Exercise details: Across the records below, count the lines that contain "last" and write down only the count.

Source data:
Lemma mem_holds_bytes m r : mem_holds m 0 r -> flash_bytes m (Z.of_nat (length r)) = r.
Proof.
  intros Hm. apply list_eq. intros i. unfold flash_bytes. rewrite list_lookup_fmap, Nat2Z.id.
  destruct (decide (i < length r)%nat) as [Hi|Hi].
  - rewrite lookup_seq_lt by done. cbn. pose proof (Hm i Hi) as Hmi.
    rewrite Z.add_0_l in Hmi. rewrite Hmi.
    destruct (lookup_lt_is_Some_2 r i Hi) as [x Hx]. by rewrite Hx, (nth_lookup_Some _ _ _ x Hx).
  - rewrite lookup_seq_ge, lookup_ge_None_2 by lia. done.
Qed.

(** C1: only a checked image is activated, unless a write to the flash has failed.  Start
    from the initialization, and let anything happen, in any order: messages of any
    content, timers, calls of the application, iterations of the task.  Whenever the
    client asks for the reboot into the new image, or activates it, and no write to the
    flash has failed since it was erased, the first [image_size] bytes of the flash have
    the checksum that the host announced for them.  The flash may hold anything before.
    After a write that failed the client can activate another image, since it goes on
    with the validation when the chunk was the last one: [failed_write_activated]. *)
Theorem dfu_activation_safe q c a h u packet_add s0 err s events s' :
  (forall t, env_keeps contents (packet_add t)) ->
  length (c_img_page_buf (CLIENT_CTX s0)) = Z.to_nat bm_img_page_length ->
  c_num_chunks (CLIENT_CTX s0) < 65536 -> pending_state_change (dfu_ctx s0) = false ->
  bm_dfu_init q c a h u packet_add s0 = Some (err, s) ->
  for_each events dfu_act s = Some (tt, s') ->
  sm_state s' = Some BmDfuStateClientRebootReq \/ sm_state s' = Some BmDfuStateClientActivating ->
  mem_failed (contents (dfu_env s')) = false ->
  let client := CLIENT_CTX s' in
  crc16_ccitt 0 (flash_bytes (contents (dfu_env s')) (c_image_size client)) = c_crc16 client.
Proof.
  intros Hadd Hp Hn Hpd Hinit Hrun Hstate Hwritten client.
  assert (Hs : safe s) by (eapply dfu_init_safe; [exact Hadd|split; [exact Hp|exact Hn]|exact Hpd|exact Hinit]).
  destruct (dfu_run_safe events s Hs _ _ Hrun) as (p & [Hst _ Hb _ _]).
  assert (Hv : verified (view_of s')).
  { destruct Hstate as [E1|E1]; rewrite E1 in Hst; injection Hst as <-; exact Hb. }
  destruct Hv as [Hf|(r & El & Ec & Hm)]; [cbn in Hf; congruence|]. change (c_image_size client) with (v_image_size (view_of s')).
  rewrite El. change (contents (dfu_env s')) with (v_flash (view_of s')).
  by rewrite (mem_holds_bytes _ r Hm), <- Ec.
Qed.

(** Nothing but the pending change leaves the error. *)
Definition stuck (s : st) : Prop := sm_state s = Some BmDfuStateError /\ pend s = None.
==
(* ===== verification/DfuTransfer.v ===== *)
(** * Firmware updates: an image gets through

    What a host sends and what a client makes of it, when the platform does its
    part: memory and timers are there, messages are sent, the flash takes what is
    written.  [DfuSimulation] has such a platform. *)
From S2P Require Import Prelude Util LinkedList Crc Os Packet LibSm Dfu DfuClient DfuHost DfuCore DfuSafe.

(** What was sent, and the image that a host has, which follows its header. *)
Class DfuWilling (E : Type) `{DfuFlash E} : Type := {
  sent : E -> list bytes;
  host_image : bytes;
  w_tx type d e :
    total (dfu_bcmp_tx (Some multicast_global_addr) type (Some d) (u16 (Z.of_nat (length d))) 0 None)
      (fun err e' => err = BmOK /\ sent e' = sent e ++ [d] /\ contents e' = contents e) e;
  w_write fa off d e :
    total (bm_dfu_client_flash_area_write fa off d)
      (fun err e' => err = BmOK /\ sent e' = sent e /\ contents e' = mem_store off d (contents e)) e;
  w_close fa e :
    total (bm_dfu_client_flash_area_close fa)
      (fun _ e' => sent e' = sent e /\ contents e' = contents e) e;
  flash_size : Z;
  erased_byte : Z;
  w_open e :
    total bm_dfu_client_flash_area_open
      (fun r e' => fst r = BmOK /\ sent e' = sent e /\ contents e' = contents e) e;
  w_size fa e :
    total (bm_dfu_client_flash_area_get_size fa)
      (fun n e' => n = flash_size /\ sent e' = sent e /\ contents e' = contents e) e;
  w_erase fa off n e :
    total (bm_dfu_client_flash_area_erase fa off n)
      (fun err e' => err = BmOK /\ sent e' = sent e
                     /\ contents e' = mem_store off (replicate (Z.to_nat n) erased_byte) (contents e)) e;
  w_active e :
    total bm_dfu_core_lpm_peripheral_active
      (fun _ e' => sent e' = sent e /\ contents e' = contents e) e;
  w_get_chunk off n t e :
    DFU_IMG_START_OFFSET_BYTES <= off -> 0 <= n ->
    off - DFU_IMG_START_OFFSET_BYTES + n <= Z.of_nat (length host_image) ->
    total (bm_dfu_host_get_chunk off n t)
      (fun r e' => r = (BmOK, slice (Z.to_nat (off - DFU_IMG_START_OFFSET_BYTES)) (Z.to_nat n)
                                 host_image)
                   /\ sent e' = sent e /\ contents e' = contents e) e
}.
==
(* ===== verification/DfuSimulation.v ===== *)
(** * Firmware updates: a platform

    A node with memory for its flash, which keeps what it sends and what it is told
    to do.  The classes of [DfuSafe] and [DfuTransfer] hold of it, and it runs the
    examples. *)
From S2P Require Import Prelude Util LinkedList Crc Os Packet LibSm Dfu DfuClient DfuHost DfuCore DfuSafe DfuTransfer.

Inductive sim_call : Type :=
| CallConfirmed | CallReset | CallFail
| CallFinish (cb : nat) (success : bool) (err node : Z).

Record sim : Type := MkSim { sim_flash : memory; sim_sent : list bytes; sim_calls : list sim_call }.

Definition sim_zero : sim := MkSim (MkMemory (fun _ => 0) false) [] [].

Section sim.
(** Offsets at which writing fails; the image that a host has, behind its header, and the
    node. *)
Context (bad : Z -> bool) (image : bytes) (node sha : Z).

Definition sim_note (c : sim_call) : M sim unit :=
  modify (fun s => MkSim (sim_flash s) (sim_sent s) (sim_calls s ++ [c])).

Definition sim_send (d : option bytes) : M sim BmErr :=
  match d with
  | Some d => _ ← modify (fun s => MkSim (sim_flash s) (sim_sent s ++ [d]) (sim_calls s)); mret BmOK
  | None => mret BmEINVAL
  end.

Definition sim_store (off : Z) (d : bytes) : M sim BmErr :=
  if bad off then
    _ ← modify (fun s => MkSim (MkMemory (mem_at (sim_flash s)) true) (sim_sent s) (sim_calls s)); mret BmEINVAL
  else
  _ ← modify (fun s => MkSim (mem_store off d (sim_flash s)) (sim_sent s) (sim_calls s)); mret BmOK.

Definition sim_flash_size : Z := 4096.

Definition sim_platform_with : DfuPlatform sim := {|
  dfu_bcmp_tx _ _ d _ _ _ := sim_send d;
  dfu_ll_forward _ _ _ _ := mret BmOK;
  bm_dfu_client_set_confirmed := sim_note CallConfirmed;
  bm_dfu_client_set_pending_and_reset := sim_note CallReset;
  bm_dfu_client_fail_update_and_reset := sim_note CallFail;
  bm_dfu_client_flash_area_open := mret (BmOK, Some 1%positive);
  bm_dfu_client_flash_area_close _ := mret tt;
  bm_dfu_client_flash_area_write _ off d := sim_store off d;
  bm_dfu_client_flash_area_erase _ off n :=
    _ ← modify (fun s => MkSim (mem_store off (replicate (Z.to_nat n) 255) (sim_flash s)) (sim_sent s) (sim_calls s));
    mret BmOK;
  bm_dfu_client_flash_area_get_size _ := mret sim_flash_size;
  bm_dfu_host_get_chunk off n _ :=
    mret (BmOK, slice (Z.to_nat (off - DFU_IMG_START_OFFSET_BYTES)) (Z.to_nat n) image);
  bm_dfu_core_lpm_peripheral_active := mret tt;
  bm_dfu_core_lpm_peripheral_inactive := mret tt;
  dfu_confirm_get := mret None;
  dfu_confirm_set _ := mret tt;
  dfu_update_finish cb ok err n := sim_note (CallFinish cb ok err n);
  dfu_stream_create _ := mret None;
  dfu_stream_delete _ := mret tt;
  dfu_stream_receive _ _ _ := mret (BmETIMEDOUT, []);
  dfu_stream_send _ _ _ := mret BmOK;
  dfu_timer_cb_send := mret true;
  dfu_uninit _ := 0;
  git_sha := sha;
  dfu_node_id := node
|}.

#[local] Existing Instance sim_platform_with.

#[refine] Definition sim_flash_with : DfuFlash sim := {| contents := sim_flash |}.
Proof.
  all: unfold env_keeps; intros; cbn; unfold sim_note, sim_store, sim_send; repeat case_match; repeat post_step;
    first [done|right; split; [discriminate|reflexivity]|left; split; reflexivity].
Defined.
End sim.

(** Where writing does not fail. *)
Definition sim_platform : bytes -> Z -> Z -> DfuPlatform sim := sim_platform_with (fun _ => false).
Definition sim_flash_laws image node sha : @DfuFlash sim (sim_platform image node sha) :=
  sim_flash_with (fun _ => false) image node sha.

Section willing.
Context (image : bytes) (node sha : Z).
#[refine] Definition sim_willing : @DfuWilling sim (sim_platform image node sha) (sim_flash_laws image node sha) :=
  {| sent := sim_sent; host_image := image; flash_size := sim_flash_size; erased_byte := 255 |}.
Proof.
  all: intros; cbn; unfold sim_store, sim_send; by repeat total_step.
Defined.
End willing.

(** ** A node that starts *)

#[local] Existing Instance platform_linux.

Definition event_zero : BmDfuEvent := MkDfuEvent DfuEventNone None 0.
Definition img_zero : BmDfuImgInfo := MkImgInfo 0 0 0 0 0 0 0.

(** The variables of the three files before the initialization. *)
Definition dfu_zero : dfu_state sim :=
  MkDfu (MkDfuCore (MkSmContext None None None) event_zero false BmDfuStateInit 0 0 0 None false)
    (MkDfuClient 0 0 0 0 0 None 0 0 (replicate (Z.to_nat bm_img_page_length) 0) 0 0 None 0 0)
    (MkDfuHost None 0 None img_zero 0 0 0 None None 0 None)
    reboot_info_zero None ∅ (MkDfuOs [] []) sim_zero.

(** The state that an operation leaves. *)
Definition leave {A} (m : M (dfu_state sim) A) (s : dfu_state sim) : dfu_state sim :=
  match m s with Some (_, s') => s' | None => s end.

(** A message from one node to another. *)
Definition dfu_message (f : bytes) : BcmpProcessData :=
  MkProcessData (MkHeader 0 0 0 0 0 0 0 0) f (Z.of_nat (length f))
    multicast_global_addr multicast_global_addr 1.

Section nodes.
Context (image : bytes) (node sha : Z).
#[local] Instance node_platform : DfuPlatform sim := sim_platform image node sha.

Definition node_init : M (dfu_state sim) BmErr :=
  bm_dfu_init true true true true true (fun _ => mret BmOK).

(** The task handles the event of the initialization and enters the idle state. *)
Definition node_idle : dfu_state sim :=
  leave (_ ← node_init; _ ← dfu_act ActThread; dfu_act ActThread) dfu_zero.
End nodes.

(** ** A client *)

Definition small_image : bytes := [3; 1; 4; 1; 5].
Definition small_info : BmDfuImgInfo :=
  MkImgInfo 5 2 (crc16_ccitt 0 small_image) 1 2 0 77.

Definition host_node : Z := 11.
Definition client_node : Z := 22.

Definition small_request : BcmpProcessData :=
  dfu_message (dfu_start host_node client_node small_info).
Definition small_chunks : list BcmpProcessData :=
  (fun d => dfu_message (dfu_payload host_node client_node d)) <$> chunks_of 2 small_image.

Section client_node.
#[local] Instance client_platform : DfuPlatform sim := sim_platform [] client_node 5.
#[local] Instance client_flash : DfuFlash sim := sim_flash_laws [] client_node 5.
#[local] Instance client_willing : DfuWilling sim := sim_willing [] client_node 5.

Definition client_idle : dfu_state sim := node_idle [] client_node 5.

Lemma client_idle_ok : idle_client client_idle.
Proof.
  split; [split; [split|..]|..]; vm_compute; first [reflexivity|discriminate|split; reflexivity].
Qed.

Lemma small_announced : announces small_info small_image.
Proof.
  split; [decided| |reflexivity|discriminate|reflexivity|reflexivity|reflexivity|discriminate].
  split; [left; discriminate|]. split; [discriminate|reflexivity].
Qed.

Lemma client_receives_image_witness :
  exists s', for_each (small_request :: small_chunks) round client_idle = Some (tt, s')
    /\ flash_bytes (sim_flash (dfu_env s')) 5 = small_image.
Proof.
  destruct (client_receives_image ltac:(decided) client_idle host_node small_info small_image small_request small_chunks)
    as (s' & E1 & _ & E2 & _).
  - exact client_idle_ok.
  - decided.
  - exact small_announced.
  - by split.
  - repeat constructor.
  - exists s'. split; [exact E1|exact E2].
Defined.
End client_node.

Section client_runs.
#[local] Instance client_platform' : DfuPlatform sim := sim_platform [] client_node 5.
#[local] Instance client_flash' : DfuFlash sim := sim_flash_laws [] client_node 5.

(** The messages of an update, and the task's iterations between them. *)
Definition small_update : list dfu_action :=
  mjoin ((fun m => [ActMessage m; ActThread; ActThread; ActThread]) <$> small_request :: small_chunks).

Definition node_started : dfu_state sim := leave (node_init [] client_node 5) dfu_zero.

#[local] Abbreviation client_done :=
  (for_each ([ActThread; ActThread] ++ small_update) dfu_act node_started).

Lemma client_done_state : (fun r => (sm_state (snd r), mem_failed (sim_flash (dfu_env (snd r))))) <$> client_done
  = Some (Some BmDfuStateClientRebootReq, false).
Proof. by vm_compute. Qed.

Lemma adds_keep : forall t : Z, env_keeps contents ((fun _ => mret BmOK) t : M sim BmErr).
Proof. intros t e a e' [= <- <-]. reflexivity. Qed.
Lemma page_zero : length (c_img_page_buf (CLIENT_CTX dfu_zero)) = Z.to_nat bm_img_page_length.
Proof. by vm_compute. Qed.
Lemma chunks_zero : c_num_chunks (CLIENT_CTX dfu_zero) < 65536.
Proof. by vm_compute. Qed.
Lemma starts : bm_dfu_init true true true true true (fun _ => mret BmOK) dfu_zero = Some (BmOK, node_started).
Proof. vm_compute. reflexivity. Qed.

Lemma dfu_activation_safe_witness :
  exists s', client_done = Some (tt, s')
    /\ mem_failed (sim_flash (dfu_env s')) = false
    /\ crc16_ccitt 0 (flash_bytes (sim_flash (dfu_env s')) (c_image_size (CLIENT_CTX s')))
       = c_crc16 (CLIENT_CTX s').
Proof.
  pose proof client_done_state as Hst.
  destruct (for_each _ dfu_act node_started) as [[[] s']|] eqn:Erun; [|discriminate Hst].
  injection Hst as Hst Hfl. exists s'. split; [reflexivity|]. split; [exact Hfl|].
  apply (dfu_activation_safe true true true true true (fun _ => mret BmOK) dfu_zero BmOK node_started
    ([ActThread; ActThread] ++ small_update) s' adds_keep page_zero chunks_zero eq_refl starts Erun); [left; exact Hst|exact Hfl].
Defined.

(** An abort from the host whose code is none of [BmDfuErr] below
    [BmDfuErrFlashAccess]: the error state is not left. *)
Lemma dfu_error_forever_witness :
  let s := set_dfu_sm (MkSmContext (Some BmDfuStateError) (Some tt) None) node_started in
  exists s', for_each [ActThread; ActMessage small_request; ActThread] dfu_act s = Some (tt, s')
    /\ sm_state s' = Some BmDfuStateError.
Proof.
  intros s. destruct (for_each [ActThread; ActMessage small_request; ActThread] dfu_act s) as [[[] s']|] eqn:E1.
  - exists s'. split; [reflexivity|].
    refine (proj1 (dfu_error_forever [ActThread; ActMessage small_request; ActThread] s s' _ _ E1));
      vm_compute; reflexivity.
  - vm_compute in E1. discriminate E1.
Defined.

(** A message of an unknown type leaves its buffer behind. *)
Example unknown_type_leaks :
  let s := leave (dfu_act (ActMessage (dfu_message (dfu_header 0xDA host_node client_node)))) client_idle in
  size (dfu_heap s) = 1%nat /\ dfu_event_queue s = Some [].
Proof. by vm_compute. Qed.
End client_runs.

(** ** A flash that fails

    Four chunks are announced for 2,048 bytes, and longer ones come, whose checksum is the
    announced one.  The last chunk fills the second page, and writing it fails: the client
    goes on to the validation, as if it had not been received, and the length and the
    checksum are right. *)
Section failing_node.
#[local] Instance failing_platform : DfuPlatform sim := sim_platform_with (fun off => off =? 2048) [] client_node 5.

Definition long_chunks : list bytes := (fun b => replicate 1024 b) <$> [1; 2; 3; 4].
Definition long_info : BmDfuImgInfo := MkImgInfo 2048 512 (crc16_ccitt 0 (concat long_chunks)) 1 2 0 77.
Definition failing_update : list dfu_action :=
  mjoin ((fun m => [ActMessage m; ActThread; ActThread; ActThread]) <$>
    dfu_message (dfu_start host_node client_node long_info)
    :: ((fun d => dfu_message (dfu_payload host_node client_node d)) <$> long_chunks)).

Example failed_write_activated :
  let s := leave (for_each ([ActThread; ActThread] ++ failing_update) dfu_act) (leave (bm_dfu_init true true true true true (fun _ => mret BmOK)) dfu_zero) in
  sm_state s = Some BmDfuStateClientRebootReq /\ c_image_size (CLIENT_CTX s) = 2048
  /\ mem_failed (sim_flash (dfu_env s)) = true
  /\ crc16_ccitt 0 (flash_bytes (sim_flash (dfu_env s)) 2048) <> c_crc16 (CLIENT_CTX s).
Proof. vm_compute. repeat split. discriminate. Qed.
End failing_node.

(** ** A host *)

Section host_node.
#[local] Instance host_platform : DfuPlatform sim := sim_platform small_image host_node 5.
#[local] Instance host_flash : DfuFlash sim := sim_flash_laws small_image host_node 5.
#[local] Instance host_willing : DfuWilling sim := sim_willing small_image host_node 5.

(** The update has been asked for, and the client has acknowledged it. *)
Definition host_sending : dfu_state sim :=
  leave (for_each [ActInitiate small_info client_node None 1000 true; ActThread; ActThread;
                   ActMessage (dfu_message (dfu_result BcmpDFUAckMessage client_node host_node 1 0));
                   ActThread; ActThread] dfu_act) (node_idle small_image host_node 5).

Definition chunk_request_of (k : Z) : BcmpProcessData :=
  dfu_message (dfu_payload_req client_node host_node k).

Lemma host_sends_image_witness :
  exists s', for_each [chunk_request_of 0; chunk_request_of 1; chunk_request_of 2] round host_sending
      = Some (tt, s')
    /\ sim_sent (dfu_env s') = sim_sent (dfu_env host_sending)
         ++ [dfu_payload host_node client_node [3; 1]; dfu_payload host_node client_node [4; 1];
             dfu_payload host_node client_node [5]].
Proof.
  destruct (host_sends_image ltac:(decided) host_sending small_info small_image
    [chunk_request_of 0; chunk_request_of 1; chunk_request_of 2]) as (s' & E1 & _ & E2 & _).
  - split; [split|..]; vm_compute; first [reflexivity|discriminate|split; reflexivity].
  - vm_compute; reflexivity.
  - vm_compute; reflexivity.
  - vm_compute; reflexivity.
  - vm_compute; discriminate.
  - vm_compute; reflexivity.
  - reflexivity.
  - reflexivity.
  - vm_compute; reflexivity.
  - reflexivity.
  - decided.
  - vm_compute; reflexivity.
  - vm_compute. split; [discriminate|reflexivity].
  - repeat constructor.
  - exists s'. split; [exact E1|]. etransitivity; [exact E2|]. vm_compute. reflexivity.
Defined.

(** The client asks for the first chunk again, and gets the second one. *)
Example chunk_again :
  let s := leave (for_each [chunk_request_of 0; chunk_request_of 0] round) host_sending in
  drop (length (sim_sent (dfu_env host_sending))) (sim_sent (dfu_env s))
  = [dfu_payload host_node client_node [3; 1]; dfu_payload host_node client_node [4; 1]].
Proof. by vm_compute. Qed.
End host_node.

Finished exercise: 2